As hate group members often do when discussing their beliefs, he tries to distance himself from violence. Instead of blowing people up, he thinks that, left to their own devices, they'll just self-destruct. “So we won't help them out,” he says. “Without whites' help, they'll just shoot each other. A lot of the minority races, if they didn't have whites to help them out, they wouldn't survive. I'd rather see them overdose on drugs.”

But it's hard for members of Rob's group to distance themselves from violence when their rallying cry is “Rahowa,” which stands for racial holy war, something they view as inevitable. “Jihad is the same thing,” he says. It's also hard to disavow violence when a member of the group, Benjamin Smith, goes on a two-day rampage in the Midwest, shooting an Asian, an African-American, and several Orthodox Jews, before killing himself. Harder still when the group's leader, Matt Hale, offers Smith up as a martyr.

But, in the end, it's the rhetoric the WCOTC uses to inspire its foot soldiers that makes it so dangerous. Its founder, Ben Klassen, who has since committed suicide, wrote in Rahowa! This Planet Is All Ours: “RAHOWA! In this one word we sum up the total goal and program of not only the Church of the Creator, but of the total White Race, and it is this: We take up the challenge. We gird for total war against the Jews and the rest of the goddamned mud races of the world — politically, militantly, financially, morally, and religiously. . . . We regard it as a holy war to the finish — a racial holy war. Rahowa! is INEVITABLE. It is the Ultimate and Only solution. . . . No longer can the mud races and the White Race live on the same planet and survive. The planet is from now on all ours and will be the one and only habitat for our future progeny for all time to come.”

The new face of domestic ter-rorism is alive and well and living among us in Massachusetts. The National Alliance, the World Church of the Creator, the foot soldiers. “I think it's fairly inevitable that people who are involved in some of these hate groups will ultimately be involved in criminal activity,” says the ADL's Leikind. “If only because some of these groups call for it. And so I think that's a huge danger.”

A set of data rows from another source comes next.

Lemma undist_of_le (w x y : R) :
  0 <= w < PI -> 0 <= x -> x <= y -> y * w < PI / 2 ->
  undist_of w x <= undist_of w y.
Proof.
  intros [W0 W1] X0 XY YW. unfold undist_of.
  destruct (Req_dec_T w 0) as [Z|N]; [exact XY|].
  assert (T : 0 < tan (w / 2)) by (apply tan_gt_0; lra).
  assert (A : tan (x * w) <= tan (y * w)).
  { apply tan_le; [apply Rmult_le_pos; lra|nra|exact YW]. }
  apply Rmult_le_compat_r; [|exact A].
  left. apply Rinv_0_lt_compat. lra.
Qed.

(** ** The farthest corner *)

Lemma Rabs_offset_le (u m : R) :
  0 <= u <= 1 -> Rabs (u - m) <= Rmax m (1 - m).
Proof.
  intros [H0 H1]. unfold Rabs, Rmax.
  destruct (Rcase_abs (u - m)), (Rle_dec m (1 - m)); lra.
Qed.

Lemma Rmax_offset_pos (m : R) : 0 < Rmax m (1 - m).
Proof. unfold Rmax. destruct (Rle_dec m (1 - m)); lra. Qed.

(** No point of the unit square is farther from the principal point than
    the farthest corner of line 110. *)
Lemma UFBdistorted_of_le_farthest (P : Vec5) (u : Vec2) :
  0 <= u.[0] <= 1 -> 0 <= u.[1] <= 1 ->
  norm (UFBdistorted_of P u) <= norm (farthest_corner P).
Proof.
  intros H0 H1. apply norm_le; unfold UFBdistorted_of, farthest_corner;
    cbn [vget fst snd]; unfold Rdiv; rewrite !Rabs_mult;
    apply Rmult_le_compat_r; try apply Rabs_pos.
  - rewrite (Rabs_pos_eq (Rmax _ _)) by (left; apply Rmax_offset_pos).
    apply Rabs_offset_le, H0.
  - rewrite (Rabs_pos_eq (Rmax _ _)) by (left; apply Rmax_offset_pos).
    apply Rabs_offset_le, H1.
Qed.

Lemma pixel_inside_image (W q : R) :
  0 < W -> - 0.5 <= q <= W - 0.5 ->
  0 <= (q + 0.5) / W <= 1 /\ W * ((q + 0.5) / W) - 0.5 = q.
Proof.
  intros HW [H0 H1]. split; [split|field; lra].
  - apply Rmult_le_pos; [lra|]. left. apply Rinv_0_lt_compat, HW.
  - apply Rmult_le_reg_r with W; [exact HW|].
    replace ((q + 0.5) / W * W) with (q + 0.5) by (field; lra). lra.
Qed.

(** ** Undistorting and distorting again *)

(** Distorting the undistorted point gives the distorted point back. *)
Lemma redistort_undistorted (w : R) (dc : Vec2) :
  0 <= w <= PI / 2 ->
  norm dc < 0.001 \/ (0.01 < norm dc /\ norm dc * w < PI / 2) ->
  let p := vscale (recovery_factor w (norm dc)) dc in
  vscale (factor_of w (norm p)) p = dc.
Proof.
  intros Hw Hd. cbv zeta. pose proof PI_RGT_0 as HPI.
  unfold recovery_factor.
  destruct Hd as [S|[G A]].
  - destruct (Rgt_dec (norm dc) 0.01) as [G|_]; [lra|].
    rewrite vscale_1. unfold factor_of.
    destruct (Req_dec_T w 0); [apply vscale_1|].
    destruct (Rlt_dec (norm dc) 0.001); [apply vscale_1|lra].
  - destruct (Rgt_dec (norm dc) 0.01) as [_|N]; [|lra].
    set (rd := norm dc) in *.
    destruct (Req_dec_T w 0) as [Z|NZ].
    + subst w. rewrite undist_of_0.
      replace (rd / rd) with 1 by (field; lra).
      rewrite vscale_1, factor_of_0. apply vscale_1.
    + assert (W0 : 0 < w) by lra.
      assert (T0 : 0 < tan (w / 2)) by (apply tan_gt_0; lra).
      assert (T1 : tan (w / 2) <= 0.75 * w) by (apply tan_half_le; lra).
      assert (T2 : rd * w <= tan (rd * w)).
      { apply tan_ge_id. split; [apply Rmult_le_pos; lra|exact A]. }
      assert (U : undist_of w rd = tan (rd * w) / (2 * tan (w / 2))).
      { unfold undist_of. destruct (Req_dec_T w 0); [lra|reflexivity]. }
      set (ru := undist_of w rd) in *.
      assert (RU : 0.001 <= ru).
      { rewrite U. apply Rmult_le_reg_r with (2 * tan (w / 2)); [lra|].
        replace (tan (rd * w) / (2 * tan (w / 2)) * (2 * tan (w / 2)))
          with (tan (rd * w)) by (field; lra).
        nra. }
      assert (Q : 0 <= ru / rd).
      { apply Rmult_le_pos; [lra|]. left. apply Rinv_0_lt_compat. lra. }
      rewrite norm_vscale by exact Q. fold rd.
      replace (ru / rd * rd) with ru by (field; lra).
      unfold factor_of. destruct (Req_dec_T w 0) as [Z|_]; [lra|].
      destruct (Rlt_dec ru 0.001) as [L|_]; [lra|].
      replace (2 * ru * tan (w / 2)) with (tan (rd * w))
        by (rewrite U; field; lra).
      rewrite atan_tan by nra.
      destruct dc as [x y]. unfold vscale. cbn [vget fst snd].
      f_equal; field; lra.
Qed.

(** The radius and the factor [Project] computes for an undistorted point
    are the ones [UnProject] cached when it produced the point. *)
Lemma undistorted_radius_and_factor (w rd : R) :
  0 <= w <= PI / 2 -> 0.01 < rd -> rd * w < PI / 2 ->
  let ru := undist_of w rd in
  0 < ru /\ factor_of w ru = 1 / (ru / rd).
Proof.
  intros Hw G A. cbv zeta. pose proof PI_RGT_0 as HPI.
  destruct (Req_dec_T w 0) as [Z|NZ].
  - subst w. rewrite undist_of_0, factor_of_0. split; [lra|field; lra].
  - assert (W0 : 0 < w) by lra.
    assert (T0 : 0 < tan (w / 2)) by (apply tan_gt_0; lra).
    assert (T1 : tan (w / 2) <= 0.75 * w) by (apply tan_half_le; lra).
    assert (T2 : rd * w <= tan (rd * w)).
    { apply tan_ge_id. split; [apply Rmult_le_pos; lra|exact A]. }
    assert (U : undist_of w rd = tan (rd * w) / (2 * tan (w / 2))).
    { unfold undist_of. destruct (Req_dec_T w 0); [lra|reflexivity]. }
    set (ru := undist_of w rd) in *.
    assert (RU : 0.001 <= ru).
    { rewrite U. apply Rmult_le_reg_r with (2 * tan (w / 2)); [lra|].
      replace (tan (rd * w) / (2 * tan (w / 2)) * (2 * tan (w / 2)))
        with (tan (rd * w)) by (field; lra).
      nra. }
    split; [lra|].
    unfold factor_of. destruct (Req_dec_T w 0) as [Z|_]; [lra|].
    destruct (Rlt_dec ru 0.001) as [L|_]; [lra|].
    replace (2 * ru * tan (w / 2)) with (tan (rd * w))
      by (rewrite U; field; lra).
    rewrite atan_tan by nra. field. lra.
Qed.

(** Below the guard of [rtrans_factor] the inverse transform stays below
    the guard of [GetProjectionDerivs]. *)
Lemma undist_of_small (w rd : R) :
  0 <= w <= PI / 2 -> 0 <= rd < 0.001 -> undist_of w rd < 0.01.
Proof.
  intros Hw Hd. pose proof PI_RGT_0 as HPI. pose proof PI2_1 as HP1.
  unfold undist_of. destruct (Req_dec_T w 0) as [Z|NZ]; [lra|].
  assert (W0 : 0 < w) by lra.
  assert (T0 : w / 2 <= tan (w / 2)) by (apply tan_ge_id; lra).
  assert (B : 0 <= 2 * (rd * w) <= PI / 2) by nra.
  assert (T1 : tan (2 * (rd * w) / 2) <= 0.75 * (2 * (rd * w)))
    by (apply tan_half_le; exact B).
  replace (2 * (rd * w) / 2) with (rd * w) in T1 by lra.
  apply Rmult_lt_reg_r with (2 * tan (w / 2)); [lra|].
  replace (tan (rd * w) / (2 * tan (w / 2)) * (2 * tan (w / 2)))
    with (tan (rd * w)) by (field; lra).
  nra.
Qed.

If the destruction of the World Trade Center showed that it is nearly impossible to investigate and impede determined foreign terrorist cells, the situation is even more complicated with domestic terrorists. Federal agents say they are too busy to track the Internet, that they need probable cause to set up a wiretap, that they do not track people's views, no matter how hateful they are. “Until they do something illegal,” says the FBI's Marcinkiewicz, “there's really nothing we can do.”

Leo Felton is in jail, facing 90 years in prison. The problem lingers in the unknown — how many other Leo Feltons are out there. How many individuals or small cells of people are deciding, right now, that it is time to act. To emerge from the underground “to do something terrible,” as Leikind puts it. “They could be,” says the ADL's Andrew Tarsy. “Anybody could be. And no one would know.”